Recovered from the surprise, he went near the child, caressed his curls and tried to comfort him with his look. Suddenly Francesco gave a big smile and for the first time he saw the kid's eyes shining. Little by little Fortunato removed all the wood setting his legs free but he realized that Francesco couldn't move. Fearing a fracture, he tried to blockade his leg with two wooden splints and with his shirt, once made some slips of it, then he held him in his arms, for fear that the child refused the contact with him: in great surprise he found his neck surrounded by Francesco's tiny arms.

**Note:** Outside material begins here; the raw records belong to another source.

(* ===== verification/Sendme.v ===== *)
(** * Sendme: SENDME windows and tags

    The send and receive windows of [tor-proto/src/congestion/sendme.rs], generic in the trait
    [WindowParams] with its two instances, and [SendmeValidator], the queue of the tags that
    incoming SENDMEs have to carry.  An operation that returns an error leaves its object as it
    was and makes the caller close the circuit, so errors carry no state. *)

From S2P Require Import Prelude Bytes RelayMsg RelayCell.

(** ** Errors of crate tor-proto (tor-proto/src/util/err.rs) *)

Inductive ProtoError : Type :=
| CircProto (msg : string)
| ChanProto (msg : string)
| StreamProto (msg : string)
| IdRangeFull
| IdUnavailable (id : Z)
| NotConnected
| BadCellAuth
| ChanIoErr
| Internal (msg : string)
| BytesErr (object : string) (err : BytesError)
| CellEncodeErr (object : string) (err : EncodeError)
| NoSuchHop
| CircuitClosed
| UnknownStream (streamid : Z)
| ExcessInboundCells
| ExcessOutboundCells
| HandshakeProto (msg : string)
| ExcessPadding (hop : nat)
| BadCircHandshakeAuth
| InvalidKDFOutputLength
| EncodeErr (object : string) (err : EncodeError)
| CellDecodeErr (object : string) (err : BytesError)
| CircRefused (msg : string)
| HandshakeCertErr (msg : string)
| HandshakeCertsExpired (expired_by : Z)
| ChanMismatch (msg : string).

(** ** Window parameters *)

Class WindowParams (P : Type) : Type := {
  maximum : Z;
  increment : Z;
  start : Z;
}.
Arguments maximum P {_}.
Arguments increment P {_}.
Arguments start P {_}.

Inductive CircParams : Type := CircParams_.
Inductive StreamParams : Type := StreamParams_.

#[export] Instance circ_params : WindowParams CircParams :=
  { maximum := 1000; increment := 100; start := 1000 }.
#[export] Instance stream_params : WindowParams StreamParams :=
  { maximum := 500; increment := 50; start := 500 }.

(** What the windows rely on: the increment divides the starting value, which is the maximum,
    and one more increment does not overflow a [u16]. *)
Class WindowLaws (P : Type) `{!WindowParams P} : Prop := {
  increment_pos : 0 < increment P;
  start_multiple : start P mod increment P = 0;
  start_maximum : start P = maximum P;
  maximum_fits : maximum P + increment P ≤ u16_max;
}.

#[export] Instance circ_laws : WindowLaws CircParams.
Proof. by split. Qed.
#[export] Instance stream_laws : WindowLaws StreamParams.
Proof. by split. Qed.

(** ** Validator *)

Section validator.
Context {T : Type} `{!EqDecision T}.

Record SendmeValidator : Type := mkValidator { sv_tags : list T }.

Definition SendmeValidator_new : SendmeValidator := mkValidator [].

Definition record (tag : T) (v : SendmeValidator) : SendmeValidator :=
  mkValidator (sv_tags v ++ [tag]).

Definition validate (tag : option T) (v : SendmeValidator) : res ProtoError SendmeValidator :=
  match sv_tags v, tag with
  | t :: tags, Some tag =>
      if decide (t = tag) then Ok (mkValidator tags)
      else Err (CircProto "Mismatched tag on circuit SENDME")
  | _ :: tags, None => Ok (mkValidator tags)
  | [], _ => Err (CircProto "Received a SENDME when none was expected")
  end.
End validator.
Arguments SendmeValidator : clear implicits.

(** ** Windows *)

Record SendWindow (P : Type) : Type := mkSendWindow { sw_window : Z }.
Arguments sw_window {P}.
Arguments mkSendWindow {P}.

Record RecvWindow (P : Type) : Type := mkRecvWindow { rw_window : Z }.
Arguments rw_window {P}.
Arguments mkRecvWindow {P}.

Section windows.
Context {P : Type} `{!WindowParams P}.

Definition SendWindow_new (window : Z) : SendWindow P := mkSendWindow window.

Definition should_record_tag (w : SendWindow P) : bool := sw_window w mod increment P =? 0.

Definition SendWindow_take (w : SendWindow P) : res ProtoError (SendWindow P) :=
  new ← ok_or (checked_sub (sw_window w) 1)
    (CircProto "Called SendWindow::take() on empty SendWindow");
  Ok (mkSendWindow new).

Definition SendWindow_put (w : SendWindow P) : res ProtoError (SendWindow P) :=
  new_window ← ok_or (checked_add u16_max (sw_window w) (increment P))
    (Internal "Overflow on SENDME window");
  if maximum P <? new_window then Err (CircProto "Unexpected stream SENDME")
  else Ok (mkSendWindow new_window).

Definition RecvWindow_new (window : Z) : RecvWindow P := mkRecvWindow window.

Definition RecvWindow_take (w : RecvWindow P) : res ProtoError (RecvWindow P * bool) :=
  match checked_sub (rw_window w) 1 with
  | Some x => Ok (mkRecvWindow x, x mod increment P =? 0)
  | None => Err (CircProto "Received a data cell in violation of a window")
  end.

Definition decrement_n (n : Z) (w : RecvWindow P) : res ProtoError (RecvWindow P) :=
  new ← ok_or (checked_sub (rw_window w) n) (CircProto "Received too many cells on a stream");
  Ok (mkRecvWindow new).

Definition RecvWindow_put {E} (w : RecvWindow P) : res E (RecvWindow P) :=
  new ← expect (checked_add u16_max (rw_window w) (increment P));
  Ok (mkRecvWindow new).
End windows.
Definition cmd_counts_towards_windows (cmd : Z) : bool := cmd =? RelayCmd.DATA.

(** ** Window operations when they succeed *)

Lemma SendWindow_take_ok {P} (w : SendWindow P) :
  0 < sw_window w → SendWindow_take w = Ok (mkSendWindow (sw_window w - 1)).
Proof.
  intros Hw. unfold SendWindow_take, checked_sub. by rewrite (proj2 (Z.leb_le _ _)) by lia.
Qed.

Lemma SendWindow_put_ok `{WindowLaws P} (w : SendWindow P) :
  sw_window w + increment P ≤ maximum P →
  SendWindow_put w = Ok (mkSendWindow (sw_window w + increment P)).
Proof.
  intros Hw. pose proof maximum_fits. pose proof increment_pos. unfold SendWindow_put, checked_add.
  rewrite (proj2 (Z.leb_le _ _)) by lia. simpl. by rewrite (proj2 (Z.ltb_ge _ _)).
Qed.

Lemma RecvWindow_take_ok `{WindowParams P} (w : RecvWindow P) :
  0 < rw_window w →
  RecvWindow_take w =
    Ok (mkRecvWindow (rw_window w - 1), (rw_window w - 1) mod increment P =? 0).
Proof.
  intros Hw. unfold RecvWindow_take, checked_sub. by rewrite (proj2 (Z.leb_le _ _)) by lia.
Qed.

Lemma RecvWindow_put_ok `{WindowParams P} {E} (w : RecvWindow P) :
  rw_window w + increment P ≤ u16_max →
  RecvWindow_put (E:=E) w = Ok (mkRecvWindow (rw_window w + increment P)).
Proof.
  intros Hw. unfold RecvWindow_put, checked_add. by rewrite (proj2 (Z.leb_le _ _)) by lia.
Qed.

(** ** Marked cells

    The cells whose tags acknowledge an increment are those that bring a count of cells to a
    multiple of the increment.  [marks inc k l] are the marked ones among the cells [l] that
    follow the first [k]. *)

Fixpoint marks {T} (inc k : Z) (l : list T) : list T :=
  match l with
  | [] => []
  | x :: l =>
      if (k + 1) mod inc =? 0 then x :: marks inc (k + 1) l else marks inc (k + 1) l
  end.

Lemma marks_snoc {T} inc k (l : list T) x :
  marks inc k (l ++ [x]) =
    marks inc k l ++ (if (k + Z.of_nat (length l) + 1) mod inc =? 0 then [x] else []).
Proof.
  revert k. induction l as [|y l IH]; intros k.
  - simpl. rewrite Z.add_0_r. done.
  - cbn [app marks length]. rewrite IH.
    replace (k + 1 + Z.of_nat (length l) + 1) with (k + Z.of_nat (S (length l)) + 1) by lia.
    by case_match.
Qed.

(** Counting down from a multiple of the increment marks the same cells as counting up. *)
Lemma mark_down inc a b : 0 < inc → a mod inc = 0 → ((a - b) mod inc =? 0) = (b mod inc =? 0).
Proof.
  intros Hi Ha. rewrite Zminus_mod, Ha, Z.sub_0_l.
  destruct (Z.eqb_spec (b mod inc) 0) as [->|Hb]; [done|].
  rewrite Z.mod_opp_l_nz, Z.mod_mod by (rewrite ?Z.mod_mod; lia).
  apply Z.eqb_neq. pose proof (Z.mod_pos_bound b inc Hi). lia.
Qed.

Soon he took him to the nuns. It was called the doctor who noticed a considerable contusion on the right leg but declared there were no fractures, he gave a light sedative to the kid in order that he could have a rest and recover from the bad adventure. Tired for that endless day everybody went to sleep. Fortunato came back to look at Francesco, he kept vigil at a part of his sleep and fell asleep next to him. He awoke at daybreak and found the child's little hand near his: they just skimmed along. Francesco opened his eyes and looking at him turned another smile. Then it happened that Fortunato started to cry thinking he had to leave the college, the job and Francesco.
The following day while he was going off along the trodden track, he saw the big gate closing behind his back. Still before arriving at the road-fork with the stone- Madonna he caressed Cicca, and gave a big smile looking at the driving mirror: he was bringing much more than the company of a dog.